═════ DATA ═════

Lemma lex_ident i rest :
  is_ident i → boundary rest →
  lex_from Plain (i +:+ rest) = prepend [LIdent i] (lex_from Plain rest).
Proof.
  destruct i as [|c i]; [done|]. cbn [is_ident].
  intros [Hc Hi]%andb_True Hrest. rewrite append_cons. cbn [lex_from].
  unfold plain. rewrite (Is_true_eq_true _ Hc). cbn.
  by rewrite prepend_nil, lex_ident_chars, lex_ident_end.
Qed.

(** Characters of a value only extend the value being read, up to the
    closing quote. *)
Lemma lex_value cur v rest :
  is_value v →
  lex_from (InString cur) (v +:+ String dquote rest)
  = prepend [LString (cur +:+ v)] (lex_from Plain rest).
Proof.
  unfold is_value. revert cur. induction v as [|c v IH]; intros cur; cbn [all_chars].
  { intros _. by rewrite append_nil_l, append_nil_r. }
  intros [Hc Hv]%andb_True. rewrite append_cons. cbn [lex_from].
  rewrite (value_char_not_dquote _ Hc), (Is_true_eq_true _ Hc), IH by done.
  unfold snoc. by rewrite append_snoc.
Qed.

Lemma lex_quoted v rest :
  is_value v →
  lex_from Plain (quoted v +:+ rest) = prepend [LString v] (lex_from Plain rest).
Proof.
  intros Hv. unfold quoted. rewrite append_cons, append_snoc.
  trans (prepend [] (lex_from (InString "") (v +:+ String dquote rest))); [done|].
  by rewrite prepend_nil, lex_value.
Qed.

═════
═════ DATA ═════

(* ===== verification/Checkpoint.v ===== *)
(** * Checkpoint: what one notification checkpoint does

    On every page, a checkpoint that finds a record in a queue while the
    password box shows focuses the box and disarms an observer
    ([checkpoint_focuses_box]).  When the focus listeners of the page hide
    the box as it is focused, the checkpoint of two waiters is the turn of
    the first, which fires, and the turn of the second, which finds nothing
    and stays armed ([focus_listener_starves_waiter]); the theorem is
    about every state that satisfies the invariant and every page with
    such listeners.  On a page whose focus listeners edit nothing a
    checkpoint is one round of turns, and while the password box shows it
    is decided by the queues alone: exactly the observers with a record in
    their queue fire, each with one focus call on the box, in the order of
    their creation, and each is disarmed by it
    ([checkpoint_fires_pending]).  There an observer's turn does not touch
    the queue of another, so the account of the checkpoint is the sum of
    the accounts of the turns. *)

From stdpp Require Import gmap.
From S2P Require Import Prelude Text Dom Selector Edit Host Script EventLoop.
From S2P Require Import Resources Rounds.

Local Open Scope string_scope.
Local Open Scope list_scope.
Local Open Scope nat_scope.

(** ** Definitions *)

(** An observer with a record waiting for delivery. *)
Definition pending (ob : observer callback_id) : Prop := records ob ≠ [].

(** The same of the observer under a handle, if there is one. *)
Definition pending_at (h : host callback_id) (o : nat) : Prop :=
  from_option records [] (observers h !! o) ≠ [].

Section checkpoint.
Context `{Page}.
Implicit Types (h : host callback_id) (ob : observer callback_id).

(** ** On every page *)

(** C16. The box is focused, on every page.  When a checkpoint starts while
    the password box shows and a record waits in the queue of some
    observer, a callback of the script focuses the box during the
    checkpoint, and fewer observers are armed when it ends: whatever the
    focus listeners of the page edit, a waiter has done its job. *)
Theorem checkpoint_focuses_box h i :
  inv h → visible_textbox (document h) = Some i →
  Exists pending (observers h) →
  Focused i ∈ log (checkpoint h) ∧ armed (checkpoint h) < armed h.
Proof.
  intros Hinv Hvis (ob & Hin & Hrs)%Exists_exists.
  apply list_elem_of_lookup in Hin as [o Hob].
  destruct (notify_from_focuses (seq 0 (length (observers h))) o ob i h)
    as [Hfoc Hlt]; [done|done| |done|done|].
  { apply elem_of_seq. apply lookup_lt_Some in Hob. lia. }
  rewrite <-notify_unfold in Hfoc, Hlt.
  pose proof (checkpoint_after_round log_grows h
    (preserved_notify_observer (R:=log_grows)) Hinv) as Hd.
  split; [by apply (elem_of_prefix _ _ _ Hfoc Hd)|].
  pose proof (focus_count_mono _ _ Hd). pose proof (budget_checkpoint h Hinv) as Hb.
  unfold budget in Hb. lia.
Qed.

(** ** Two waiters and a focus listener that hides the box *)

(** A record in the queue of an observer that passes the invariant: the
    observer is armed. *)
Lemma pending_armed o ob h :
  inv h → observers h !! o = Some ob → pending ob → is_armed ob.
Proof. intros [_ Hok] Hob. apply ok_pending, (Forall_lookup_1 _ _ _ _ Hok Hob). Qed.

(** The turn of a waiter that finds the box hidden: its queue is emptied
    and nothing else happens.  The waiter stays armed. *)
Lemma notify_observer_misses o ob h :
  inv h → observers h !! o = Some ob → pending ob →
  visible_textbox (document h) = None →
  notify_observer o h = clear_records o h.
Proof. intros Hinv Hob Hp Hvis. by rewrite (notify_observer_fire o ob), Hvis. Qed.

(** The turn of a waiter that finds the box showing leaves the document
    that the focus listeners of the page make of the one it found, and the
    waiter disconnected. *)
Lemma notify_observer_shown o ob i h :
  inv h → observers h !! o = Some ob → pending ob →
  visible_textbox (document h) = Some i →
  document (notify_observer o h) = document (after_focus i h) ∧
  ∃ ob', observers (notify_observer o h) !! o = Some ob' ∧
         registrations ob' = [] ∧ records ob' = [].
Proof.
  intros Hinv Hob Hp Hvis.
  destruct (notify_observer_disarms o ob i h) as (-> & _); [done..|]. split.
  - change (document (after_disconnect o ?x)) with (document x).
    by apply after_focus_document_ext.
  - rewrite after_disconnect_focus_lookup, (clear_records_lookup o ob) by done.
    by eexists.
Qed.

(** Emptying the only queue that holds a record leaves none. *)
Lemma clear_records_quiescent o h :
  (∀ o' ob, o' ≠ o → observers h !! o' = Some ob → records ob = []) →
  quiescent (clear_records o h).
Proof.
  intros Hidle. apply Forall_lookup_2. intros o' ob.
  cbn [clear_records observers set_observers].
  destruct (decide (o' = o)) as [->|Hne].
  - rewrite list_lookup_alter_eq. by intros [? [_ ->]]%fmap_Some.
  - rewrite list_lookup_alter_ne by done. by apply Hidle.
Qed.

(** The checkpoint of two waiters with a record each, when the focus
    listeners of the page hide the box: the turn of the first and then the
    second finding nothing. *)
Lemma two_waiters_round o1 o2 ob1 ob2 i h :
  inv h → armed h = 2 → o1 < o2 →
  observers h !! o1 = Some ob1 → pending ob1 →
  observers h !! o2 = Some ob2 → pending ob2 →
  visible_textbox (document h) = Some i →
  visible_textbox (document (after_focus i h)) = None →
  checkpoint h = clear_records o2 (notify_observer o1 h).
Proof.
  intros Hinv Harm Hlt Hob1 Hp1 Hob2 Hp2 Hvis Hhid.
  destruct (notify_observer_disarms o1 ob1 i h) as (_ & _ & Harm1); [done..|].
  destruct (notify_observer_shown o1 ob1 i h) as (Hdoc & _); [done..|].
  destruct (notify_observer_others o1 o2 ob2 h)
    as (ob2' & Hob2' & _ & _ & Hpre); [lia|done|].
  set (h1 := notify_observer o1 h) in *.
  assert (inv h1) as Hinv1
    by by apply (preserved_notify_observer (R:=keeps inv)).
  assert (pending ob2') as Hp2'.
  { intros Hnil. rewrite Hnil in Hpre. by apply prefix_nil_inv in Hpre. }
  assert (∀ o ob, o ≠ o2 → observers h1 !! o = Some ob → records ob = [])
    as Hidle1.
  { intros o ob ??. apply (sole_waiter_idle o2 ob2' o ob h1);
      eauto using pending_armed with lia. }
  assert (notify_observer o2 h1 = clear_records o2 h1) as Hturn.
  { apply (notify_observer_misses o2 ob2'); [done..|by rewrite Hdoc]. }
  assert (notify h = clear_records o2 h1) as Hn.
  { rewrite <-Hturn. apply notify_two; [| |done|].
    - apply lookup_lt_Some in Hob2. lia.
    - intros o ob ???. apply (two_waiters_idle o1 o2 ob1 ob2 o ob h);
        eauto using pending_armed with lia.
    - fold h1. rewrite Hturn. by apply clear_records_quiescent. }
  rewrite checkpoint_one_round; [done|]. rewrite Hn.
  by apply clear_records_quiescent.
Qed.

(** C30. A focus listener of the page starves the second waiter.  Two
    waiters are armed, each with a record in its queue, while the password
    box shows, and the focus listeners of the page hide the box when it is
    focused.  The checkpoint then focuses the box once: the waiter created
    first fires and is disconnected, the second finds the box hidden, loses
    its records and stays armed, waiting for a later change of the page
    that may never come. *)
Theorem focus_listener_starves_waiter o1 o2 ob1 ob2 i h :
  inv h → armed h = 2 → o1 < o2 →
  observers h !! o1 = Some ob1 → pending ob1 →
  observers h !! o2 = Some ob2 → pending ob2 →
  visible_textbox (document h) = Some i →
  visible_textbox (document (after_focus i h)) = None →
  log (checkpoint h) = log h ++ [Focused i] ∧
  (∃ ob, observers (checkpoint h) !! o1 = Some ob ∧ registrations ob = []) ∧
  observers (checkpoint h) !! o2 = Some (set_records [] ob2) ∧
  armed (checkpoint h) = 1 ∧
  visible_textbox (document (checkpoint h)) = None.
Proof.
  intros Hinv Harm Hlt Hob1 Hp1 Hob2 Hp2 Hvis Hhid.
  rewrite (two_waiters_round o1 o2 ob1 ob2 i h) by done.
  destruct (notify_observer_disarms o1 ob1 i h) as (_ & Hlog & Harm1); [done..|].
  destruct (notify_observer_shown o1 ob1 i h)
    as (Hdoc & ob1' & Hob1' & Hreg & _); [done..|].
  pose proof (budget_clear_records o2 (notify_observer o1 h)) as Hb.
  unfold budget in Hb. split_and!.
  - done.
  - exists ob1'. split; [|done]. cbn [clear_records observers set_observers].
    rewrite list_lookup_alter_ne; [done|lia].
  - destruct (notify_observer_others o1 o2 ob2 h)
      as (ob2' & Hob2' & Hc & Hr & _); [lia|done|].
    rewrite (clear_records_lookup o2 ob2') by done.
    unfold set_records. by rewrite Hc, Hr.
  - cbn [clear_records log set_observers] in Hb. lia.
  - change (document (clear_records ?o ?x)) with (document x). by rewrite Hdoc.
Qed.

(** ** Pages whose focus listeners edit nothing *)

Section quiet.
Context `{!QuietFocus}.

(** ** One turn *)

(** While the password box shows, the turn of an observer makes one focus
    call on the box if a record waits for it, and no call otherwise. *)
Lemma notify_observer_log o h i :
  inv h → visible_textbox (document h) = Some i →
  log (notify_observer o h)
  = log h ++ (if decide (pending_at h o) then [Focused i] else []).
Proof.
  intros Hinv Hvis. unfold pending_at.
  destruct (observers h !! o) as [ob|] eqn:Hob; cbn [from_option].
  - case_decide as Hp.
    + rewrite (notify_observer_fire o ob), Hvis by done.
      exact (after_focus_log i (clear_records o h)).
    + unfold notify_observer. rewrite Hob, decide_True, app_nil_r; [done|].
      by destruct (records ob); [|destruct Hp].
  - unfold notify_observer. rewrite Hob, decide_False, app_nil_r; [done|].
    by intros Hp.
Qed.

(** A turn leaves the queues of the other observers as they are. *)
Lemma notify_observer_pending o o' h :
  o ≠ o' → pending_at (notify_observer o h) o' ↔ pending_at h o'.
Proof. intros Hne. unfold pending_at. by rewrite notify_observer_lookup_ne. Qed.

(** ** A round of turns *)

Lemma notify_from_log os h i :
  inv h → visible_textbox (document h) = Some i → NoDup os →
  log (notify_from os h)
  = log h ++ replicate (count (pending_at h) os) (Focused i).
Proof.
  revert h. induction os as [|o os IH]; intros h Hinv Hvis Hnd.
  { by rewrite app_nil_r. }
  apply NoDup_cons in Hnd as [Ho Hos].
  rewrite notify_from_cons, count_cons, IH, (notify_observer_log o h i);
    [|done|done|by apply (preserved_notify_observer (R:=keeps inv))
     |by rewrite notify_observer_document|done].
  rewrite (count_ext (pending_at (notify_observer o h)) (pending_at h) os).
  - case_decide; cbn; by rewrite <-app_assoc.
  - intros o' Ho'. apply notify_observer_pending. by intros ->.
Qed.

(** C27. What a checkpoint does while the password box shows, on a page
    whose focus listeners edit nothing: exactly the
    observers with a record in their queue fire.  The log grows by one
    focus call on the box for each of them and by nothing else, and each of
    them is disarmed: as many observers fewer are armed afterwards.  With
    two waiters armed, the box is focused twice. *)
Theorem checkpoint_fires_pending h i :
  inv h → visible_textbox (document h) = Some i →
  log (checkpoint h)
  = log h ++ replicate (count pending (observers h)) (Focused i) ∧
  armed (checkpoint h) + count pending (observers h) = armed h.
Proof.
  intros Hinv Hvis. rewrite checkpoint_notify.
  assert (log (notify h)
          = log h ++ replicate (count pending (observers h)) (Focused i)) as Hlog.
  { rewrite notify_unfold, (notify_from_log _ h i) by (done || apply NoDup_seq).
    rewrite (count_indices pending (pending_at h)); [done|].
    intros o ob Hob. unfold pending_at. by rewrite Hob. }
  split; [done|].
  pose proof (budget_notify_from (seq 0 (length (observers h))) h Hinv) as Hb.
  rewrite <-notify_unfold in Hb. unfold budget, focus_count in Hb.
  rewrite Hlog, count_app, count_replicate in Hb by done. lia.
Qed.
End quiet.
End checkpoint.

═════
═════ DATA ═════

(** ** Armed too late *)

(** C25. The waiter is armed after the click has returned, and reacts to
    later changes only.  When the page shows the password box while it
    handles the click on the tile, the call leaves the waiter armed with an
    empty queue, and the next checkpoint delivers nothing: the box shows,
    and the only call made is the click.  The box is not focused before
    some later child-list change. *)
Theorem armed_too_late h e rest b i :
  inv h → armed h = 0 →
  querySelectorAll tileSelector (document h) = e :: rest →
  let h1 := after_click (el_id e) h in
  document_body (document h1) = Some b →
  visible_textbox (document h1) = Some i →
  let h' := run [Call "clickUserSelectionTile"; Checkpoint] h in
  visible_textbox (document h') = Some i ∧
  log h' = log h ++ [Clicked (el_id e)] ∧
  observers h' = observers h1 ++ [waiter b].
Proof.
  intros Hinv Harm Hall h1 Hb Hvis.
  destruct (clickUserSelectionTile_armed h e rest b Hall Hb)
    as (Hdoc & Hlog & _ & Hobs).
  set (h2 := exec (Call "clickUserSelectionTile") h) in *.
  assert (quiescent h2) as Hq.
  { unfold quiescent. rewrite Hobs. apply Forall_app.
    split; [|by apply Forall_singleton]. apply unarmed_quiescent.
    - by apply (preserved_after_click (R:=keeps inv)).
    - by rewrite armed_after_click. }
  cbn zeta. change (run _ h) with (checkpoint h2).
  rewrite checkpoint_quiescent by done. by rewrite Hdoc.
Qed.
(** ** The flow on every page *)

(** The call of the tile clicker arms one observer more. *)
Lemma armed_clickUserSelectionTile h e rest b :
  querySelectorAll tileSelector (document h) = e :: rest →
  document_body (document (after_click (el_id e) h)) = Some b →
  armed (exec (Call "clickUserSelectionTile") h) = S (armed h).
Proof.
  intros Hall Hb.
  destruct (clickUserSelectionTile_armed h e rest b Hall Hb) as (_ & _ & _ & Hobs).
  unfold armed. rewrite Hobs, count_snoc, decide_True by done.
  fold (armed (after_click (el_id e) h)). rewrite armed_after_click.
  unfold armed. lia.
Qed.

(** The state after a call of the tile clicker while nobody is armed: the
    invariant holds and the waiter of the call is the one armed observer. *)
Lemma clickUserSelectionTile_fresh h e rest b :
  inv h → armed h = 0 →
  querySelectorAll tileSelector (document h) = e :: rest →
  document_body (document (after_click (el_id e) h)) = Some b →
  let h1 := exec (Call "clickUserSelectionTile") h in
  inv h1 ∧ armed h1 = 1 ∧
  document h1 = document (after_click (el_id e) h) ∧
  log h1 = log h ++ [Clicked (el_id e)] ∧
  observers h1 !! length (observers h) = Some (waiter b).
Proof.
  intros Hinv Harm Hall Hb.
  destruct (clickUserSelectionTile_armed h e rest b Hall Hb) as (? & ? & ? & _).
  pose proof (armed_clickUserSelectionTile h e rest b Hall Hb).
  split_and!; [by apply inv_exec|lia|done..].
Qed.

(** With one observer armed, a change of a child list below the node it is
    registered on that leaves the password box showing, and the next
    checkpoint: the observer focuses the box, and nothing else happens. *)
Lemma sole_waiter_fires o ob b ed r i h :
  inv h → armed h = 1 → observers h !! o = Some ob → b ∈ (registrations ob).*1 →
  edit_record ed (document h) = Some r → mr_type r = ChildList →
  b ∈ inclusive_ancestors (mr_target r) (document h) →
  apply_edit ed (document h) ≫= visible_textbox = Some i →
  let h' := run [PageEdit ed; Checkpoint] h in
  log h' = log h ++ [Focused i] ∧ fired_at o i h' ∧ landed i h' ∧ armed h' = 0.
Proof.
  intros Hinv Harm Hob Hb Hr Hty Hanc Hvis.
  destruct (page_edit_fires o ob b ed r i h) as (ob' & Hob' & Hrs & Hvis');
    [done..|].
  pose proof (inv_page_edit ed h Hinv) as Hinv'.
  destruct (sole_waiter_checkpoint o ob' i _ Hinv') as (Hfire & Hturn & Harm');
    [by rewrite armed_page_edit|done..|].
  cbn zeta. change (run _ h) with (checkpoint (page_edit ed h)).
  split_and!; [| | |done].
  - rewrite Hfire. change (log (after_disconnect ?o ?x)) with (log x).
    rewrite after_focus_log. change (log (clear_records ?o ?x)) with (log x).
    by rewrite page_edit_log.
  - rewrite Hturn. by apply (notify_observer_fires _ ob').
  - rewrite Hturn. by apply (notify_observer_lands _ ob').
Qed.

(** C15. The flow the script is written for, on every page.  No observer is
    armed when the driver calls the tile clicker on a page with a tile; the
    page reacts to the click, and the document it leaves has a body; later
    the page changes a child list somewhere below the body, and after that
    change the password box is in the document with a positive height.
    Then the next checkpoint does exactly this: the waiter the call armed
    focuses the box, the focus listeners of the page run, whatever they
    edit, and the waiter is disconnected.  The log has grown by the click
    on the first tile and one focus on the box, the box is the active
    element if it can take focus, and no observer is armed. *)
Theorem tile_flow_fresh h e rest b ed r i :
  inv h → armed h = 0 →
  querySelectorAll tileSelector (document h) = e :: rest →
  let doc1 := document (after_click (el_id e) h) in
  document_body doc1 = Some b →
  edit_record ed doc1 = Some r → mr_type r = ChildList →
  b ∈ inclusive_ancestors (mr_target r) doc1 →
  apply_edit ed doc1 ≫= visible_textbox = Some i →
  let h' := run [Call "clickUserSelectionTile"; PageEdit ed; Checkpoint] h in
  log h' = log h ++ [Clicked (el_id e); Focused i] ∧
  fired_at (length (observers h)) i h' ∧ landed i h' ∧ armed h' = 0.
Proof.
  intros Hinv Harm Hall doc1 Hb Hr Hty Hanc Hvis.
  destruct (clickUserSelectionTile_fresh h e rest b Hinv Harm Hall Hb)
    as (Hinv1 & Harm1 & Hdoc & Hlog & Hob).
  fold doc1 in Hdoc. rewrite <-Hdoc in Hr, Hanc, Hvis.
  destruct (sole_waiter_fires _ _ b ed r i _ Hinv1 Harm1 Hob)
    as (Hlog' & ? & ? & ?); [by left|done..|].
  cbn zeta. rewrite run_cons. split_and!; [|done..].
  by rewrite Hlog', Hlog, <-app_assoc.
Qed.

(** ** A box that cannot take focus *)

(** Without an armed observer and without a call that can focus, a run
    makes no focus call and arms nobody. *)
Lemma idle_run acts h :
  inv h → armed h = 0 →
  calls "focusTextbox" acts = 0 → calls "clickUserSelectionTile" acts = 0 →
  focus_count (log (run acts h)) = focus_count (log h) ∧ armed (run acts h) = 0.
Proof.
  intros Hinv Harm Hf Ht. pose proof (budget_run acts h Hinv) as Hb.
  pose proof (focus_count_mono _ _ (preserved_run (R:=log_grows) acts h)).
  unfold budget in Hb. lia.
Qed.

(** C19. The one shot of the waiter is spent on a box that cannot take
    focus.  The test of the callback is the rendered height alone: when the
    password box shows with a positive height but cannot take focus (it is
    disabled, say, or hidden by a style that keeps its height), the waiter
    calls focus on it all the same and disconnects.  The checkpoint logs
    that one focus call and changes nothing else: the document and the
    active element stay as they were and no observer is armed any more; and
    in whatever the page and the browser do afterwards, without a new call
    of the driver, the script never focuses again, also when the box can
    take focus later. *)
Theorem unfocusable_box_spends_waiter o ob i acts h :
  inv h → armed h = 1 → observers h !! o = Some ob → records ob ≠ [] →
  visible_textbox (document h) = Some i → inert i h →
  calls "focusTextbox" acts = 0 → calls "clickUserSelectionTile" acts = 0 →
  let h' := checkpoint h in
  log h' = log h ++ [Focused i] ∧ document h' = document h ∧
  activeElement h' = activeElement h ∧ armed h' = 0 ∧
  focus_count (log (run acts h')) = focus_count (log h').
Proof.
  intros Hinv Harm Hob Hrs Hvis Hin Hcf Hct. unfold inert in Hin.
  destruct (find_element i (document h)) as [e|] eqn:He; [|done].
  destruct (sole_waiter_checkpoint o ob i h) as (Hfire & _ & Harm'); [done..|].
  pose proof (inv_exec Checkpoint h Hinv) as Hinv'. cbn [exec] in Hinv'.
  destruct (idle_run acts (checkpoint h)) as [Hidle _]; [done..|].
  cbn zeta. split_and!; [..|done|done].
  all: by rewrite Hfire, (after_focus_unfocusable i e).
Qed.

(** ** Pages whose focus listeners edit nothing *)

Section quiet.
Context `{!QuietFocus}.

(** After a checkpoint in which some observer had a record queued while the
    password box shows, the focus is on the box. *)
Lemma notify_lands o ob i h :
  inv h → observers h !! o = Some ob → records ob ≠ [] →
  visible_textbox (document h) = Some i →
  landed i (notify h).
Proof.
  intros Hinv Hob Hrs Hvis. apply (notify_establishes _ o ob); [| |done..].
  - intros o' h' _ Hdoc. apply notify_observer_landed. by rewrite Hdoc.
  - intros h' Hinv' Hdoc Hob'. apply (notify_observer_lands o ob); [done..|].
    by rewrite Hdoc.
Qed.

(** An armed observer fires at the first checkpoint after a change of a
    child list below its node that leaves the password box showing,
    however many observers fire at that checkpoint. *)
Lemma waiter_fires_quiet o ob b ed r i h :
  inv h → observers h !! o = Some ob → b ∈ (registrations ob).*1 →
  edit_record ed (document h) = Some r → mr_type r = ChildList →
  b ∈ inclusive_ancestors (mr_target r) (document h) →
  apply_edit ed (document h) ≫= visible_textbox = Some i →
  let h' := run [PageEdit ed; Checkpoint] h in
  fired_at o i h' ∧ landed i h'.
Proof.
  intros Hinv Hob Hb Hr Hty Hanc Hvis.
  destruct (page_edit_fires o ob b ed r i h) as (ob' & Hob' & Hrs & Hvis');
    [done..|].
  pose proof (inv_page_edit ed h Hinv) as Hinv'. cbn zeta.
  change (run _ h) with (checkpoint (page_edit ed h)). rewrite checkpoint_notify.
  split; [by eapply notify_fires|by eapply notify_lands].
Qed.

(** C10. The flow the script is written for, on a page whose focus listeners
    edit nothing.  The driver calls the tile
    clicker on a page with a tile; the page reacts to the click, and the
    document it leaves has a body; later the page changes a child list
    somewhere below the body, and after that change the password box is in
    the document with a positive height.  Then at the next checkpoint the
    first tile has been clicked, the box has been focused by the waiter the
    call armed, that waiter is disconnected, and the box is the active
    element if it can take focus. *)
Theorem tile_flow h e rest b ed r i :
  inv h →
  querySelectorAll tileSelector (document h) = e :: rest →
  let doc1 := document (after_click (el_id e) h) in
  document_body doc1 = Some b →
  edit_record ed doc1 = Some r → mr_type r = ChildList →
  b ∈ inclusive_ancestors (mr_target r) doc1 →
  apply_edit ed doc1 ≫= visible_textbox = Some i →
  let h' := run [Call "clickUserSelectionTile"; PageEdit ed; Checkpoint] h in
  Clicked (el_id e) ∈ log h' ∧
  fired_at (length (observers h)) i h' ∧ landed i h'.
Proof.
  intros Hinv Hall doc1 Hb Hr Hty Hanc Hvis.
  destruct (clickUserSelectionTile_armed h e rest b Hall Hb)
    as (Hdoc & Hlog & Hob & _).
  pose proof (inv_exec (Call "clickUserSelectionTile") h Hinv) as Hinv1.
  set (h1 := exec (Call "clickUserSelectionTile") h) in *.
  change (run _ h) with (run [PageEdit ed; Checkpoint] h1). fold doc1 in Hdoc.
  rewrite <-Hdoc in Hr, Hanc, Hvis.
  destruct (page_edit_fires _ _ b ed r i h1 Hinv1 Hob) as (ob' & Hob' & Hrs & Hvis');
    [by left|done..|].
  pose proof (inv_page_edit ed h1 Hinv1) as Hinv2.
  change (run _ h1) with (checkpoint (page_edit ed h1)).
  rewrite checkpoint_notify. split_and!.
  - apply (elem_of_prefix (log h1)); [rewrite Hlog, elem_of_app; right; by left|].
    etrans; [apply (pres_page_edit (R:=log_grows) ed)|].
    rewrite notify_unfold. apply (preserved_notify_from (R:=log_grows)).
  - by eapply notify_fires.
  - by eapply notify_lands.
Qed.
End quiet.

═════

## WHAT THE EXERCISE ASKS:
Copy out the range of lines above starting at the line with "let h' := checkpoint h in" and ending at the line with "- intros o' h'", exactly and including both.

## REPLY TO THE TASK:
  let h' := checkpoint h in
  log h' = log h ++ [Focused i] ∧ document h' = document h ∧
  activeElement h' = activeElement h ∧ armed h' = 0 ∧
  focus_count (log (run acts h')) = focus_count (log h').
Proof.
  intros Hinv Harm Hob Hrs Hvis Hin Hcf Hct. unfold inert in Hin.
  destruct (find_element i (document h)) as [e|] eqn:He; [|done].
  destruct (sole_waiter_checkpoint o ob i h) as (Hfire & _ & Harm'); [done..|].
  pose proof (inv_exec Checkpoint h Hinv) as Hinv'. cbn [exec] in Hinv'.
  destruct (idle_run acts (checkpoint h)) as [Hidle _]; [done..|].
  cbn zeta. split_and!; [..|done|done].
  all: by rewrite Hfire, (after_focus_unfocusable i e).
Qed.

(** ** Pages whose focus listeners edit nothing *)

Section quiet.
Context `{!QuietFocus}.

(** After a checkpoint in which some observer had a record queued while the
    password box shows, the focus is on the box. *)
Lemma notify_lands o ob i h :
  inv h → observers h !! o = Some ob → records ob ≠ [] →
  visible_textbox (document h) = Some i →
  landed i (notify h).
Proof.
  intros Hinv Hob Hrs Hvis. apply (notify_establishes _ o ob); [| |done..].
  - intros o' h' _ Hdoc. apply notify_observer_landed. by rewrite Hdoc.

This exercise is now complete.